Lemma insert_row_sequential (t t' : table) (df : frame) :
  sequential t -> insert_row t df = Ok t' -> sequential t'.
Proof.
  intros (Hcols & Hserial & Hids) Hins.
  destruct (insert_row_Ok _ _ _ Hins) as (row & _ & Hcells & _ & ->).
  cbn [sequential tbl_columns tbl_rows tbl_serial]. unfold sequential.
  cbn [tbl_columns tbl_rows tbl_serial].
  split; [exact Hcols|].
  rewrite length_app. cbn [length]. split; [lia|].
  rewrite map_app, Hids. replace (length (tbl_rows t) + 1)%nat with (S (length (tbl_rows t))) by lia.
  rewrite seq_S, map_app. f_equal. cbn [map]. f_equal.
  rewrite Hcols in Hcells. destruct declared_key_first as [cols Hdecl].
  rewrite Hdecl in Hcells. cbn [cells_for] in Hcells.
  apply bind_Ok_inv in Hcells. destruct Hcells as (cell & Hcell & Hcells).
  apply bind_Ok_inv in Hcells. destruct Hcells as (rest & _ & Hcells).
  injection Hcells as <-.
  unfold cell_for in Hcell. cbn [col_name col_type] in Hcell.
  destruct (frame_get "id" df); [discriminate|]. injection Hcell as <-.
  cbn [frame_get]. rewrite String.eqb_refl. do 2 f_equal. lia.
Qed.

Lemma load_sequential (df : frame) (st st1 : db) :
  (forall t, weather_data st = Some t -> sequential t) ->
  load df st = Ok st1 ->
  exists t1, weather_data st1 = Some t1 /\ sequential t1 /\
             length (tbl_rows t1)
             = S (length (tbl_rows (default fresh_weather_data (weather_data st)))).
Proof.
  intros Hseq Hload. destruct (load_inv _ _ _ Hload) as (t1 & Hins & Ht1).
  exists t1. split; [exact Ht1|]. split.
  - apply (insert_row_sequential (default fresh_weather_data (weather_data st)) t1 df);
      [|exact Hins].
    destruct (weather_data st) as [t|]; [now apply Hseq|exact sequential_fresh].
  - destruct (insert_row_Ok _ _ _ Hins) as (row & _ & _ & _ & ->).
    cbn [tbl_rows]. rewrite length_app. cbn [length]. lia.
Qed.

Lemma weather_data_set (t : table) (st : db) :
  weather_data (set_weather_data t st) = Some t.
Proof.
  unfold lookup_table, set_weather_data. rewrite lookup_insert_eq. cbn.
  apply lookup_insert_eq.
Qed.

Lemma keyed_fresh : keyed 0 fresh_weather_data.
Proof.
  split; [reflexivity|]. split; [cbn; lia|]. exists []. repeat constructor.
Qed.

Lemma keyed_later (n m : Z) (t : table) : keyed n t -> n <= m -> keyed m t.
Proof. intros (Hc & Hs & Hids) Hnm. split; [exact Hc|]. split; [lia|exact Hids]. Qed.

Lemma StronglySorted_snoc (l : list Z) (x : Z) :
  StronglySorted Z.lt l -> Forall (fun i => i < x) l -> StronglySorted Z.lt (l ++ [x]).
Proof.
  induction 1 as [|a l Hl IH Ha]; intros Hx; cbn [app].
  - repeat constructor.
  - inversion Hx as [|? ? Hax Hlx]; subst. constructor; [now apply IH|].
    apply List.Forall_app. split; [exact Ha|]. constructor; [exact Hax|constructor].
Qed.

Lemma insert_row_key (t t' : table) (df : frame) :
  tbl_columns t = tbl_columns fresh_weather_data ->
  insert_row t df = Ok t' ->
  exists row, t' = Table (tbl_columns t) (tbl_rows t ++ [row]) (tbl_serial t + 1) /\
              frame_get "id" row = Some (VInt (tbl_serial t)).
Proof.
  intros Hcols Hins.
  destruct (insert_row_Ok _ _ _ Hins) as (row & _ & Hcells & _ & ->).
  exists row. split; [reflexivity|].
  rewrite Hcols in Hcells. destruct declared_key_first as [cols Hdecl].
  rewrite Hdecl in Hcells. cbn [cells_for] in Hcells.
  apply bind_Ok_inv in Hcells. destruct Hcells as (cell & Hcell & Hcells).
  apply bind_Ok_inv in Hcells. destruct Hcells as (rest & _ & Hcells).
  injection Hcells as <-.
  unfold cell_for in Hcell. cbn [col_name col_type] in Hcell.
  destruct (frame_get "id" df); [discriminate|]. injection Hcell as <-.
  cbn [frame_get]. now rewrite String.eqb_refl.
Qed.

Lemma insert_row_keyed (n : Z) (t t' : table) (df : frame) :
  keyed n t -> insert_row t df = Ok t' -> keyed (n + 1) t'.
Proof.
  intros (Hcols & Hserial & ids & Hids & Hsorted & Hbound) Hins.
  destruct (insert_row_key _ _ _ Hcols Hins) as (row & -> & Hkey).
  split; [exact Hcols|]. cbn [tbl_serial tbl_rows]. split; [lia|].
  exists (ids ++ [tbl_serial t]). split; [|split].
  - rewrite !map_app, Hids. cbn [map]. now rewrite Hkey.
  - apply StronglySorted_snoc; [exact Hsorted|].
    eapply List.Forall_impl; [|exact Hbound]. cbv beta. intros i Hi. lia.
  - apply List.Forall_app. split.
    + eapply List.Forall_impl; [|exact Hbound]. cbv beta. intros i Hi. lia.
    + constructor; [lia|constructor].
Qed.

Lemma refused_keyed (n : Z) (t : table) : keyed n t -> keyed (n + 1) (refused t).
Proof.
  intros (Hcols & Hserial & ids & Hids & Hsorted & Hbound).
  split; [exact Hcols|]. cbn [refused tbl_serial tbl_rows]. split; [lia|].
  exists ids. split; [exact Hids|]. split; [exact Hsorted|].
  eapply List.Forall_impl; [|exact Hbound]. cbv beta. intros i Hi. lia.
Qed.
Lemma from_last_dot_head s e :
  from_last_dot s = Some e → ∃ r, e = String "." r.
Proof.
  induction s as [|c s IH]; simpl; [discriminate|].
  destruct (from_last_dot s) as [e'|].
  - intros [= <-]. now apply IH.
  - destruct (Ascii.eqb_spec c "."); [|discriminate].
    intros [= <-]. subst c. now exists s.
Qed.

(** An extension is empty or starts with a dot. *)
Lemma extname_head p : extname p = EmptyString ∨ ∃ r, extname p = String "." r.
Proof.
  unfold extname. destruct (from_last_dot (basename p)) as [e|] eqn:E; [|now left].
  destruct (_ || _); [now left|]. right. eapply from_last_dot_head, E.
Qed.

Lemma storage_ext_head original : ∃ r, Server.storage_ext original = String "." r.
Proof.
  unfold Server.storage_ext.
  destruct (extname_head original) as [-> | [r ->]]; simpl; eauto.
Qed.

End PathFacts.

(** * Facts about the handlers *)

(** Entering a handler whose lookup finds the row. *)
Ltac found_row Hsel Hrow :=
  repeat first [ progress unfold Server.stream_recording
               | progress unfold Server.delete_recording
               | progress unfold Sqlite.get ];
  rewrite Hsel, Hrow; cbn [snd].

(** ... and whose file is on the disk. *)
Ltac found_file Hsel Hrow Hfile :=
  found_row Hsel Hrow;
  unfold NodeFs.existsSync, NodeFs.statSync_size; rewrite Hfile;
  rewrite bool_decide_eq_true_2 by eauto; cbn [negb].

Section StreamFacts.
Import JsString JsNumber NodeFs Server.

####################

§ **AIM OF THE TASK**: What is needed is a copy of every line above in which "simpl" appears.

§ **ANSWER TO THE EXERCISE**:
  induction s as [|c s IH]; simpl; [discriminate|].
  destruct (extname_head original) as [-> | [r ->]]; simpl; eauto.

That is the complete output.